## WHAT NEEDS TO BE DONE
Transcribe the stretch of entries below from the line with "let s := makeSpecFn b specs in" through the line with "A shallow embedding", exactly and with both ends included; leave out all other lines.

## AVAILABLE DATA
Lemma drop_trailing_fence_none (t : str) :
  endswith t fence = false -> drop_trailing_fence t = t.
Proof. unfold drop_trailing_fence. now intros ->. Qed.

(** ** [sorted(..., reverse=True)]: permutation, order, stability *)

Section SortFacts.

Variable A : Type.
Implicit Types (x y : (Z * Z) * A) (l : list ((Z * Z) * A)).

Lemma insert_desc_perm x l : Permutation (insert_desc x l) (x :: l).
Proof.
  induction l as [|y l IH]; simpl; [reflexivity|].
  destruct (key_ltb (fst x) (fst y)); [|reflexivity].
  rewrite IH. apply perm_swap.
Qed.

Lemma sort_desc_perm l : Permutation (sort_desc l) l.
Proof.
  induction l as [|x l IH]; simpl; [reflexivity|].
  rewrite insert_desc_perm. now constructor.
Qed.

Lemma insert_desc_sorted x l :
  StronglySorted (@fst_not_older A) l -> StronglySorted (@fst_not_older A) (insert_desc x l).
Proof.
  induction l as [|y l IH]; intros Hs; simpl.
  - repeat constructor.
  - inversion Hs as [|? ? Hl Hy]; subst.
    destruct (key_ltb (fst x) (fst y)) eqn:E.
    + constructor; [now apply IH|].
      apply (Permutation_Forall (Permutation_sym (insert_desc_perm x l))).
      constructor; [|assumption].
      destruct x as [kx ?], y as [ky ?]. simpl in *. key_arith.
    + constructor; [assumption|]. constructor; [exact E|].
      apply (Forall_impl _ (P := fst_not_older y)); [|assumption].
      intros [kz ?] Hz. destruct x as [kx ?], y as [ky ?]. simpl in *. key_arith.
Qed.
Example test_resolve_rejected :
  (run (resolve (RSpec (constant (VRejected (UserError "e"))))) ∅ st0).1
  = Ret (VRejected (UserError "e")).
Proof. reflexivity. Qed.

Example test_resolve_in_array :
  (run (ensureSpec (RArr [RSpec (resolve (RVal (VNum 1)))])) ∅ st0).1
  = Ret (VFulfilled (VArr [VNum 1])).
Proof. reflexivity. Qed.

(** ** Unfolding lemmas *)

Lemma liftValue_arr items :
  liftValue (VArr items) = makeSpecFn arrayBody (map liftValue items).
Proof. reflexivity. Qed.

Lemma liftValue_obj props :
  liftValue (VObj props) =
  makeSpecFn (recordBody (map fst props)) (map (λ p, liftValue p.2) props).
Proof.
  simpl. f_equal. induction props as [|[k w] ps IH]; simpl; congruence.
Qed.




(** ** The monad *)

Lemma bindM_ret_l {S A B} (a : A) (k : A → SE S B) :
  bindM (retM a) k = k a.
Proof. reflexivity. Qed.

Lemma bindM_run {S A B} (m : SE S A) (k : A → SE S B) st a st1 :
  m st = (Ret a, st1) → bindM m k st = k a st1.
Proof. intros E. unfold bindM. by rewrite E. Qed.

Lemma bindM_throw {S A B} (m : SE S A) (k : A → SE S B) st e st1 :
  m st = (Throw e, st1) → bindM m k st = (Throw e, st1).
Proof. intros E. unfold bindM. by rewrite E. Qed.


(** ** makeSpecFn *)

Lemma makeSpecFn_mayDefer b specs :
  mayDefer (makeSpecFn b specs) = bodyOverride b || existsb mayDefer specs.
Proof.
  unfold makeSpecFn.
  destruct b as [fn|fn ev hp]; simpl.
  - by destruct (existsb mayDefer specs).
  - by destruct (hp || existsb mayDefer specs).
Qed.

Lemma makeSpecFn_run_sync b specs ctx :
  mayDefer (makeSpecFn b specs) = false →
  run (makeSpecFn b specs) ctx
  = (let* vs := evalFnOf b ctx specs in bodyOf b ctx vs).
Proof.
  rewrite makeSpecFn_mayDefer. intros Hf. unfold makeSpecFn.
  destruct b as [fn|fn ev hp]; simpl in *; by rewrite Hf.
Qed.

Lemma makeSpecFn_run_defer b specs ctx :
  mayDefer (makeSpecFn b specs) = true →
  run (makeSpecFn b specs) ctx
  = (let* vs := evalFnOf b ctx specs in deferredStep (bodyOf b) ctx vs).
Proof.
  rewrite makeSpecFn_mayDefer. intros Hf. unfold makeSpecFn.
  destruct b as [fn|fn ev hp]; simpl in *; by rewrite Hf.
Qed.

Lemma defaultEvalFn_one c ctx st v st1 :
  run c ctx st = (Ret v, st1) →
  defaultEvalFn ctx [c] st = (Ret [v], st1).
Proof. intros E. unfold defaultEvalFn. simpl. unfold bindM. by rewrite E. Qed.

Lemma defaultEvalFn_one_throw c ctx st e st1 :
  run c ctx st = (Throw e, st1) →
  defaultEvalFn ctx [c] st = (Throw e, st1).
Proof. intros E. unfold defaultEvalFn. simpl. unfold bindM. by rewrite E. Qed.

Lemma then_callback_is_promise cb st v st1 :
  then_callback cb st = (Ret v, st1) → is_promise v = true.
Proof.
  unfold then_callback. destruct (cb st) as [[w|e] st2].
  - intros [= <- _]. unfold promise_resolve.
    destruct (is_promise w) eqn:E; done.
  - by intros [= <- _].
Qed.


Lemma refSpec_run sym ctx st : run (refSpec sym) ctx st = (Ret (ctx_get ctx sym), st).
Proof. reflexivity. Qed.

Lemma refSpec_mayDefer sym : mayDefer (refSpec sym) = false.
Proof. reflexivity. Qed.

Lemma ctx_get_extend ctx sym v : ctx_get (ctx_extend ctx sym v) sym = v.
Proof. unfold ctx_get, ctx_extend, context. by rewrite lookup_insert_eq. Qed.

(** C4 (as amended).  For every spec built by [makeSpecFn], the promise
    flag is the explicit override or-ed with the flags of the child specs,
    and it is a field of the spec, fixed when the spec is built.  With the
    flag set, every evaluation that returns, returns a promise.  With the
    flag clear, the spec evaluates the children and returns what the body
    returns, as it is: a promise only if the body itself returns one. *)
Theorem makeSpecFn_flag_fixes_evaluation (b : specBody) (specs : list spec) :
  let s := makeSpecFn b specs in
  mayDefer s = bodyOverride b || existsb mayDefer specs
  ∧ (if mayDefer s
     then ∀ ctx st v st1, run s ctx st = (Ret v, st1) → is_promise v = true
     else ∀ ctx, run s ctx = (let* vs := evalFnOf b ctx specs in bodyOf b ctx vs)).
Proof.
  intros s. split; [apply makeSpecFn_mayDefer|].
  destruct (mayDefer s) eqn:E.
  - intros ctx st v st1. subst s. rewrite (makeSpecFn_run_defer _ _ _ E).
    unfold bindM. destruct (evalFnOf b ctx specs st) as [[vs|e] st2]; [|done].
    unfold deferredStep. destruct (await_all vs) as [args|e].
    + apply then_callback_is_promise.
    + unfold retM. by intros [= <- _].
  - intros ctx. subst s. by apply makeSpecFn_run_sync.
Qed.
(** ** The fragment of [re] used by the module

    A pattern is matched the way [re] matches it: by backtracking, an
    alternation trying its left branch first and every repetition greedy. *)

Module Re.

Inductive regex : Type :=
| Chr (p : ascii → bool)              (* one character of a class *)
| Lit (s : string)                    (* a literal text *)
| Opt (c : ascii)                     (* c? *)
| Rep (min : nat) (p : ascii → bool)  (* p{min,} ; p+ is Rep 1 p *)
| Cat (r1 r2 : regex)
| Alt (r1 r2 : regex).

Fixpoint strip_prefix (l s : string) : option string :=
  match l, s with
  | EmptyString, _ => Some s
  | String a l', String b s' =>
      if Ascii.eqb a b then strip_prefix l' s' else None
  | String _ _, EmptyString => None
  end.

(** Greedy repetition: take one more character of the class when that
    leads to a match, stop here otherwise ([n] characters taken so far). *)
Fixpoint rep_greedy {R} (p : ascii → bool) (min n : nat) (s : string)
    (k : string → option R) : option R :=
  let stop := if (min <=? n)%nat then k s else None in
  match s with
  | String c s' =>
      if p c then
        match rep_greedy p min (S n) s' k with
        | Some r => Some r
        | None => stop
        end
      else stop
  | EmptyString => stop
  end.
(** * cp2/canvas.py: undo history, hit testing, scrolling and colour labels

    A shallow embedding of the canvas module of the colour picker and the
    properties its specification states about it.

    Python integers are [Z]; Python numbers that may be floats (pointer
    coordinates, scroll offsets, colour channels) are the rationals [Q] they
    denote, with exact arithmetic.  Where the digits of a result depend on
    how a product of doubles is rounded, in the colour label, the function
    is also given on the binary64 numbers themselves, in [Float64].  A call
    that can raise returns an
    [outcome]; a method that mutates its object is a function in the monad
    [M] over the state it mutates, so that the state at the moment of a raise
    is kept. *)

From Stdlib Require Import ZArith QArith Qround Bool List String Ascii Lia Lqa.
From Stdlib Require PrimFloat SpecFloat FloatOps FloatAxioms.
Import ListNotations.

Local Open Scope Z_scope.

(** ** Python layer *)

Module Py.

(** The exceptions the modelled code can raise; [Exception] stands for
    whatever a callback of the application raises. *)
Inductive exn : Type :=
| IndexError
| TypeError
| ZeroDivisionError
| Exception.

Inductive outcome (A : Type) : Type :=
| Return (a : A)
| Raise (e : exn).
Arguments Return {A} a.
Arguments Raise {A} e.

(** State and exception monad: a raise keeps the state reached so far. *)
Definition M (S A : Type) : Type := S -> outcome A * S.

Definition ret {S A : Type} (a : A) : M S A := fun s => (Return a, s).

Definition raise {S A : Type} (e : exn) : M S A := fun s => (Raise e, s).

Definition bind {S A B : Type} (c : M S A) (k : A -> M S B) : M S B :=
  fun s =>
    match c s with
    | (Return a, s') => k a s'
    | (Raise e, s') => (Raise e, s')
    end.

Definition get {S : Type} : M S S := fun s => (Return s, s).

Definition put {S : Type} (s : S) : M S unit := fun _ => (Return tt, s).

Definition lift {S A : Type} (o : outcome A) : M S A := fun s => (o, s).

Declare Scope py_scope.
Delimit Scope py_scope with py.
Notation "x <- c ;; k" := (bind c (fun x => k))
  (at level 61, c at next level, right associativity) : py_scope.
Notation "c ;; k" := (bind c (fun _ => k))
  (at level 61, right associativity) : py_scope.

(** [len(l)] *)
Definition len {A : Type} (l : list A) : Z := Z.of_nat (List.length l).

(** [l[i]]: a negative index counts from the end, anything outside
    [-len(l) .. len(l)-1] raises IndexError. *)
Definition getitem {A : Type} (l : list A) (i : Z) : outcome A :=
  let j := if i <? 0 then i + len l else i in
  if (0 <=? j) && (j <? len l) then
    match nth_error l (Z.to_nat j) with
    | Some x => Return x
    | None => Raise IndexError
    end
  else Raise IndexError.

## WRITTEN SOLUTION
  let s := makeSpecFn b specs in
  mayDefer s = bodyOverride b || existsb mayDefer specs
  ∧ (if mayDefer s
     then ∀ ctx st v st1, run s ctx st = (Ret v, st1) → is_promise v = true
     else ∀ ctx, run s ctx = (let* vs := evalFnOf b ctx specs in bodyOf b ctx vs)).
Proof.
  intros s. split; [apply makeSpecFn_mayDefer|].
  destruct (mayDefer s) eqn:E.
  - intros ctx st v st1. subst s. rewrite (makeSpecFn_run_defer _ _ _ E).
    unfold bindM. destruct (evalFnOf b ctx specs st) as [[vs|e] st2]; [|done].
    unfold deferredStep. destruct (await_all vs) as [args|e].
    + apply then_callback_is_promise.
    + unfold retM. by intros [= <- _].
  - intros ctx. subst s. by apply makeSpecFn_run_sync.
Qed.
(** ** The fragment of [re] used by the module

    A pattern is matched the way [re] matches it: by backtracking, an
    alternation trying its left branch first and every repetition greedy. *)

Module Re.

Inductive regex : Type :=
| Chr (p : ascii → bool)              (* one character of a class *)
| Lit (s : string)                    (* a literal text *)
| Opt (c : ascii)                     (* c? *)
| Rep (min : nat) (p : ascii → bool)  (* p{min,} ; p+ is Rep 1 p *)
| Cat (r1 r2 : regex)
| Alt (r1 r2 : regex).

Fixpoint strip_prefix (l s : string) : option string :=
  match l, s with
  | EmptyString, _ => Some s
  | String a l', String b s' =>
      if Ascii.eqb a b then strip_prefix l' s' else None
  | String _ _, EmptyString => None
  end.

(** Greedy repetition: take one more character of the class when that
    leads to a match, stop here otherwise ([n] characters taken so far). *)
Fixpoint rep_greedy {R} (p : ascii → bool) (min n : nat) (s : string)
    (k : string → option R) : option R :=
  let stop := if (min <=? n)%nat then k s else None in
  match s with
  | String c s' =>
      if p c then
        match rep_greedy p min (S n) s' k with
        | Some r => Some r
        | None => stop
        end
      else stop
  | EmptyString => stop
  end.
(** * cp2/canvas.py: undo history, hit testing, scrolling and colour labels

    A shallow embedding of the canvas module of the colour picker and the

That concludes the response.